California Roll Recipe
- soy sauce
- gari pickled ginger
- Cook and prepare two cups of sushi rice.
- Take eight kanikama sticks and cut them into small pieces (about three millimeters) and put the pieces into a small bowl. Kanikama comes in the shape of sticks, but you can pull them apart into smaller strips. When you mix in the Kewpie, you need to mix a bit aggressively to break up the pieces of kanikama.
- Cut the avocado in half and remove the pit. Take a spoon to remove the halves from the peel. Cut the avocado into thin slices. Julienne the cucumbers into thin slices.
- Cut the nori sheet into half sizes along the shorter end of the sheet (like hamburger style if you remember from elementary school).
- Take ¼ cup of rice, and using your hands, layer the rice evenly on the sheet. Dip your hands in the water bowl to keep your hands from sticking to the rice.
- Sprinkle sesame seeds over the rice.
- Turn the seaweed and rice sheet over and add the kanikama and Kewpie mixture along the middle of the seaweed. I like to add about three tablespoons of kanikama to end up with a roll that is one and a half diameter in size.
- Layer the avocado slices and cucumbers horizontally along the kanikama mixture.
- Take the bottom edge of the sushi mat and slowly move the nori sheet over the filling, completely wrapping the fillings in the sheet.
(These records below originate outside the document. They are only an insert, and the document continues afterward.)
Lemma encode_lz4_inv value options mode out :
  encode_lz4 value options mode = Some out ->
  Z.of_nat (length value) <= kStringMaxCompressedLogicalBytes /\
  exists m cap compressed, cap <= kStringMaxEncodedBytes - 4 /\ LZ4_compress m value cap = Some compressed /\
    out = b8 kStringLz4 :: write_big_endian (Z.of_nat (length value)) 3 ++ compressed.
Proof.
  unfold encode_lz4. destruct (_ && (Z.of_nat (length value) <=? _)) eqn:E; [|done].
  apply andb_true_iff in E as [_ E%Z.leb_le]. intros H. split; [done|].
  destruct (LZ4_compress _ value _) as [c|] eqn:Ec; [|done]. injection H as <-.
  eexists _, _, c. split; [|by split]. lia.
Qed.

(** The five ways the constructor can end without an exception. *)
Lemma encode_cases value options mode e :
  encode value options mode = Ret e ->
  source_ e = value /\
  ((storage_ e = Verbatim /\ Options.encoding_enabled options = false /\ Z.of_nat (length value) <= 65535
    /\ encoded_size_ e = Z.of_nat (length value)) \/
   (Options.encoding_enabled options = true /\
    ((exists out, storage_ e = Inline out /\ encode_integer value = Some out
        /\ encoded_size_ e = Z.of_nat (length out)) \/
     (exists out, storage_ e = Inline out /\ encode_uuid_any value = Some out
        /\ encoded_size_ e = Z.of_nat (length out)) \/
     (exists out, storage_ e = Lz4 out /\ encode_lz4 value options mode = Some out
        /\ encoded_size_ e = Z.of_nat (length out) /\ Z.of_nat (length out) <= 65535) \/
     (storage_ e = Raw /\ Z.of_nat (length value) <= 65534
        /\ encoded_size_ e = Z.of_nat (length value) + 1)))).
Proof.
  unfold encode. destruct (Options.encoding_enabled options); cbn [negb].
  2: { unfold_tags. case_bool; [done|]. intros [= <-]. simpl. split; [done|]. left.
       rewrite wrap_small by lia. done. }
  destruct (encode_integer value) as [out|] eqn:E1.
  { intros [= <-]. simpl. split; [done|]. right. split; [done|]. left. exists out.
    apply encode_integer_length in E1. rewrite wrap_small by lia. done. }
  destruct (encode_uuid_any value) as [out|] eqn:E2.
  { intros [= <-]. simpl. split; [done|]. right. split; [done|]. right. left. exists out.
    destruct (encode_uuid_any_inv _ _ E2) as (d & bs & (Hl & _)%encode_uuid_inv & ->).
    cbn [length]. by rewrite Hl. }
  destruct (encode_lz4 value options mode) as [out|] eqn:E3.
  { intros [= <-]. simpl. split; [done|]. right. split; [done|]. right. right. left. exists out.
    destruct (encode_lz4_inv _ _ _ _ E3) as (_ & m & cap & c & Hcap & Hc%lz4_capacity & ->).
    cbn [length]. rewrite length_app, length_write_big_endian. unfold_tags.
    rewrite wrap_small by lia. split_and!; done || lia. }
  unfold kStringMaxBytes. destruct (Z.ltb_spec 65534 (Z.of_nat (length value))); [done|].
  intros [= <-]. simpl. split; [done|]. right. split; [done|]. do 3 right.
  rewrite wrap_small by lia. done.
Qed.

Lemma encode_enabled value options mode e : encode value options mode = Ret e -> es_encoding_enabled e = Options.encoding_enabled options.
Proof.
  intros He. unfold es_encoding_enabled.
  by destruct (encode_cases _ _ _ _ He) as (_ & [(-> & -> & _)|(-> & [(? & -> & _)|[(? & -> & _)|[(? & -> & _)|(-> & _)]]])]).
Qed.

(** The recorded size is the number of stored bytes, at most 65,535. *)
Lemma encode_size value options mode e :
  encode value options mode = Ret e ->
  encoded_size_ e = Z.of_nat (length (write_to e)) /\ encoded_size_ e <= 65535 /\
  (forall out, storage_ e = Inline out -> write_to e = out).
Proof.
  intros (Hs & [(Hst & _ & Hl & Hsz)|(_ & [(out & Hst & H & Hsz)|[(out & Hst & H & Hsz)|[(out & Hst & H & Hsz & Hl)|(Hst & Hl & Hsz)]]])])%encode_cases;
    unfold write_to; rewrite Hst, Hsz, ?Hs.
  - done.
  - apply encode_integer_length in H. rewrite Nat2Z.id, take_ge by lia. split_and!; [done|lia|congruence].
  - destruct (encode_uuid_any_inv _ _ H) as (d & bs & (Hbl & _)%encode_uuid_inv & ->).
    rewrite Nat2Z.id, take_ge by done. cbn [length]. split_and!; [done|lia|congruence].
  - split_and!; [done|lia|congruence].
  - cbn [length]. split_and!; [lia|lia|congruence].
Qed.

Lemma verbatim_reads v s :
  encoding_enabled_ v = false -> view_bytes v = s -> Z.of_nat (length s) <= 65535 -> reads_as v s.
Proof.
  intros He Hv Hs. unfold reads_as, valid, view_size, to_string, valid. rewrite He. cbn [negb].
  rewrite encoded_size_bytes, Hv. unfold_tags. tag_cases. unfold view_bytes in Hv. by rewrite Hv.
Qed.

Lemma encode_reads value options mode e v :
  encode value options mode = Ret e -> wraps (unsigned_part value) = false ->
  encoding_enabled_ v = es_encoding_enabled e -> view_bytes v = write_to e -> reads_as v value.
Proof.
  intros He Hw Hen Hv. destruct (encode_size _ _ _ _ He) as (_ & _ & Hin).
  unfold es_encoding_enabled in Hen.
  destruct (encode_cases _ _ _ _ He) as (Hs & [(Hst & _ & Hl & _)|(_ & [(out & Hst & H & _)|[(out & Hst & H & _)|[(out & Hst & H & _ & Hl)|(Hst & Hl & _)]]])]);
    rewrite Hst in Hen; try (specialize (Hin _ Hst); rewrite Hin in Hv);
    try (unfold write_to in Hv; rewrite Hst in Hv; try rewrite Hs in Hv).
  - by apply verbatim_reads.
  - destruct (encode_integer_inv _ _ H Hw) as [(m & Hm & -> & <-)|(neg & m & Hm & -> & <-)].
    + by apply small_int_reads.
    + by apply int_form_reads.
  - destruct (encode_uuid_any_inv _ _ H) as (d & bs & Hu & ->). by eapply uuid_reads.
  - destruct (encode_lz4_inv _ _ _ _ H) as (Hl' & m & cap & c & Hcap & Hc & ->). by eapply lz4_reads.
  - by apply raw_reads.
Qed.

(** Whatever was stored reads as some text. *)
Lemma encode_reads_some value options mode e v :
  encode value options mode = Ret e -> encoding_enabled_ v = es_encoding_enabled e -> view_bytes v = write_to e -> exists text, reads_as v text.
Proof.
  intros He Hen Hv. destruct (wraps (unsigned_part value)) eqn:Hw; [|exists value; by eapply encode_reads].
  destruct (encode_size _ _ _ _ He) as (_ & _ & Hin). pose proof Hen as Hen'. unfold es_encoding_enabled in Hen.
  destruct (encode_cases _ _ _ _ He) as (Hs & [(Hst & _ & Hl & _)|(_ & [(out & Hst & H & _)|[(out & Hst & H & _)|[(out & Hst & H & _ & Hl)|(Hst & Hl & _)]]])]);
    rewrite Hst in Hen; try (specialize (Hin _ Hst); rewrite Hin in Hv);
    try (unfold write_to in Hv; rewrite Hst in Hv; try rewrite Hs in Hv).
  - exists value. by apply verbatim_reads.
  - destruct (encode_integer_form _ _ H) as [(m & Hm & ->)|(neg & m & Hm & ->)]; eexists; [by apply small_int_reads|by apply int_form_reads].
  - destruct (encode_uuid_any_inv _ _ H) as (d & bs & Hu & ->). eexists. by eapply uuid_reads.
  - destruct (encode_lz4_inv _ _ _ _ H) as (Hl' & m & cap & c & Hcap & Hc & ->). eexists. by eapply lz4_reads.
  - eexists. by apply raw_reads.
Qed.

Lemma write_range_raw s off len :
  len <> 0%nat -> (off + len <= S (length s))%nat ->
  (if (off =? 0)%nat then
     if (len - 1 =? 0)%nat then Some [b8 kStringRaw]
     else cons (b8 kStringRaw) <$> slice (1 - 1) (len - 1) s
   else slice (off - 1) len s) = slice off len (b8 kStringRaw :: s).
Proof.
  intros Hz Hl. destruct (Nat.eqb_spec off 0) as [->|H0].
  - destruct len as [|len]; [done|]. simpl (S len - 1)%nat. rewrite Nat.sub_0_r.
    unfold slice. cbn [length]. rewrite (decide_True (P := (0 + S len <= _)%nat)) by lia. simpl.
    destruct (Nat.eqb_spec len 0) as [->|]; [done|]. by rewrite decide_True by lia.
  - destruct off as [|off]; [done|]. simpl (S off - 1)%nat. rewrite Nat.sub_0_r.
    unfold slice. cbn [length drop]. repeat case_decide; done || lia.
Qed.

(** Comparison with a logical string, which reads at most what it needs. *)
Lemma equals_reads v s logical : reads_as v s -> equals v logical = Ret (bool_decide (s = logical)).
Proof.
  intros (Hvalid & Hsize & Hts). unfold equals. rewrite Hvalid, Hsize. cbn [negb orb].
  destruct (Z.eqb_spec (Z.of_nat (length s)) (Z.of_nat (length logical))) as [El|El]; cbn [negb].
  2: { rewrite bool_decide_false by congruence. done. }
  apply Nat2Z.inj in El. destruct (encoding_enabled_ v) eqn:He; cbn [negb].
  - destruct (Z.eqb_spec (view_prefix v) kStringRaw) as [Ep|Ep]; [|by rewrite Hts].
    unfold to_string in Hts. rewrite Hvalid, He, Ep, Z.eqb_refl in Hts. cbn [negb] in Hts.
    assert (encoded_size v <> 0%nat).
    { intros E. unfold valid in Hvalid. by rewrite He, E in Hvalid. }
    rewrite copy_range_slice in Hts by lia. rewrite range_equals_spec.
    destruct (slice 1 _ (view_bytes v)) as [b|] eqn:Ec; [|done]. injection Hts as ->.
    apply slice_Some in Ec as Hc. rewrite <- El, (proj1 Hc), Ec. f_equal. apply bool_decide_ext. split; congruence.
  - unfold to_string in Hts. rewrite Hvalid, He in Hts. injection Hts as Hts.
    rewrite range_equals_spec, <- El, <- Hts. unfold view_bytes.
    rewrite slice_full. f_equal. apply bool_decide_ext. split; congruence.
Qed.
Use an upwards motion with the sushi mat to guide your spicy tuna roll upwards. Keep the roll tight by applying even and gentle pressure while rolling upwards. Be gentle to prevent your nori from breaking or having rice or fish from coming out the sides. Continue this motion until your roll comes away from the mat.
- If you are having a hard time tightening your roll, wrap a sheet of cling wrap around your sushi roll and tighten by using both index fingers and thumbs to pinch the sides of the cling wrap while simultaneously rolling your California roll forward. This should look like a candy wrapper.
- To cut your roll, take a very sharp knife and cut in long, one stroke slices. You don’t want to run your knife back and forth because this could tear or damage the roll. Wipe your knife after every cut to prevent rice from sticking.
- Serve your California roll with soy sauce, wasabi, and gari.